L’histoire se répète en cyclisme
Le fil rouge des deux dernières années cyclistes? L’arrivée massive de grands talents encore très jeunes. Mais cet afflux est-il vraiment unique?
Mathieu van der Poel: 26 ans, Wout van Aert: 26 ans, Julian Alaphilippe et Jasper Stuyven: 28 ans. Les Trois Grands et le récent vainqueur de la Primavera font déjà figures de routiniers, dans le peloton actuel. À une nuance près: MVDP en WVA n’ont vraiment émergé qu’en 2019 sur route, après avoir battu de nombreux records de précocité en cyclo-cross. Alaphilippe a également affiché très tôt l’étendue de son talent: en 2015, à 22 ans, il a terminé deuxième de la Flèche Wallonne et de Liège-Bastogne-Liège. Et Stuyven a été champion du monde junior.
Les bons sportifs explosent rapidement. Egan Bernal et Tadej Pogacar ont remporté le Tour de France à 22 et 21 ans, en 2019 et 2020. Tout le monde connaît le palmarès de Remco Evenepoel, avant même ses 21 ans. De nombreux autres jeunes se sont distingués dans le sillage de ces coureurs, comme Filippo Ganna (24), Jai Hindley (24), Pavel Sivakov (23), Sergio Higuita (23), Jasper Philipsen (23), Marc Hirschi (22), João Almeida (22), Stefan Bissegger (22), Tom Pidcock (21), Mauri Vansevenant (21)… Un chiffre en dit long: 25% des étapes des grands tours des deux dernières saisons ont été gagnées par des coureurs de moins de 25 ans.
25% des étapes des grands tours des deux dernières saisons ont été gagnées par des coureurs de moins de 25 ans.
On affirme que cette vague est du jamais vu, mais une plongée dans les statistiques dément cette perception. Il y a déjà eu pareille vague, même plus conséquente encore, dans les années 60 et 70 et au début des années 80. Les talents se sont raréfiés par la suite, essentiellement entre 1990 et 2010. À titre d’exemple, voici le nombre moyen de coureurs de moins de 23 ans qui ont terminé parmi les dix premiers du Tour de France durant les six dernières décennies et les deux saisons écoulées: 1960-1969 (0,7), 1970-1979 (1,4), 1980-1989 (0,8), 1990-1999 (0,3), 2000-2009 (0,1), 2010-2018 (0,55) et 2019-2020 (1). De 1960 au début des années 80, sept coureurs ont enlevé le Tour ou le Giro avant leurs 24 ans accomplis: Franco Balmanion, Felice Gimondi, Gianni Motta, Eddy Merckx, Beppe Saronni, Bernard Hinault et Laurent Fignon.
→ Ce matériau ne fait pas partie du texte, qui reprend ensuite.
Lemma myproc_inv s p s' : myproc s = Ok p s' -> same_run s s' /\ k_locks s' = k_locks s /\ p = c_proc (k_cpu s).
Proof.
  unfold myproc. intros H. apply bind_Ok_inv in H as ([] & s1 & H1 & H).
  unfold on_hc, zoom in H1. destruct (push_off (k_hart s, k_cpu s)) as [[] y| |] eqn:E; try done.
  injection H1 as <-. apply push_off_inv in E as [E1 E2].
  unfold bind, mycpu, gets, on_hc, zoom in H. cbn [k_hart k_cpu set_kcpu set_khart] in H.
  destruct (pop_off (fst y, snd y)) as [[] z| |] eqn:Ez; try done. apply pop_off_inv in Ez as [Ez1 Ez2].
  cbn in *. injection H as <- <-. split; [|split; [done|by rewrite E2]].
  split; cbn; [done|by rewrite Ez2|]. unfold cpuid. by rewrite Ez1, E1.
Qed.

Lemma curproc_inv s p s' :
  curproc s = Ok p s' -> same_run s s' /\ k_locks s' = k_locks s /\ c_proc (k_cpu s) = Some p.
Proof.
  unfold curproc. intros H. apply bind_Ok_inv in H as (q & s1 & H1 & H).
  apply myproc_inv in H1 as (H1 & H2 & ->). destruct (c_proc (k_cpu s)); [|done].
  injection H as <- <-. done.
Qed.

(** ** Effects on who runs and who holds a process's lock *)

Definition heldby (id : Z) (p : nat) s : Prop :=
  sl_locked (k_locks s (LkProc p)) <> 0 /\ sl_cpu (k_locks s (LkProc p)) = Some id.
Definition instate s (p : nat) (st : procstate) : Prop := p_state (k_procs s p) = st.
#[local] Instance instate_dec s p st : Decision (instate s p st).
Proof. unfold instate. apply _. Defined.
Abbreviation running s p := (instate s p RUNNING).

(** The locks of the processes held by other CPUs stay held by them, and no
    other lock becomes theirs. *)
Definition foreign s s' : Prop :=
  forall id p, id <> cpuid (k_hart s) -> heldby id p s' <-> heldby id p s.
La tendance est similaire dans les classiques, avec une explosion de jeunes talents des années 60 à la fin des années 70. Merckx a triomphé à Milan-Sanremo à vingt ans, et d’autres, comme Roger De Vlaeminck, Walter Godefroot, Eric Leman, Jean-Pierre Monseré, Tom Simpson, Gianni Motta, Felice Gimondi, Francesco Moser, Gianbattista Baronchelli, Jan Raas et Bernard Hinault ont enlevé leur premier monument avant l’âge de 25 ans tout en collectionnant les podiums. Sept des huit vainqueurs de Liège-Bastogne-Liège avaient 23 ans ou moins de 1963 à 1970. Beaucoup d’autres stars de l’époque étaient déjà montées sur le podium d’un monument à 21 ou 22 ans, comme Herman Vanspringel ou Freddy Maertens.
Ce constat est frappant, surtout en comparaison avec les années 90 et la première décennie du XXIe siècle. Cette période a été dominée par des trentenaires et des coureurs frôlant ce cap, parfois associés au dopage sanguin et l’EPO. De 1990 à 2010, seuls deux coureurs de moins de 23 ans ont été classés parmi les cinq premiers du Tour: Peter Luttenberger en 1996, cinquième à 22 ans, et, la même année, Jan Ullrich, également âgé de 22 ans, deuxième, avant de s’imposer en 1997. L’Allemand constitue la grande exception. Le phénomène est identique au Giro: on n’y trouve pas trace du moindre coureur de moins de 23 ans parmi les cinq premiers de 1992 à 2002. Cette tendance se prolonge même jusqu’en 2011 dans un monument comme le Tour des Flandres.
Conclusion, les performances de Pogacar, Bernal, Evenepoel et consorts contrastent avec la période allant de 1990 à 2010, mais elles sont loin d’être uniques dans l’histoire du cyclisme.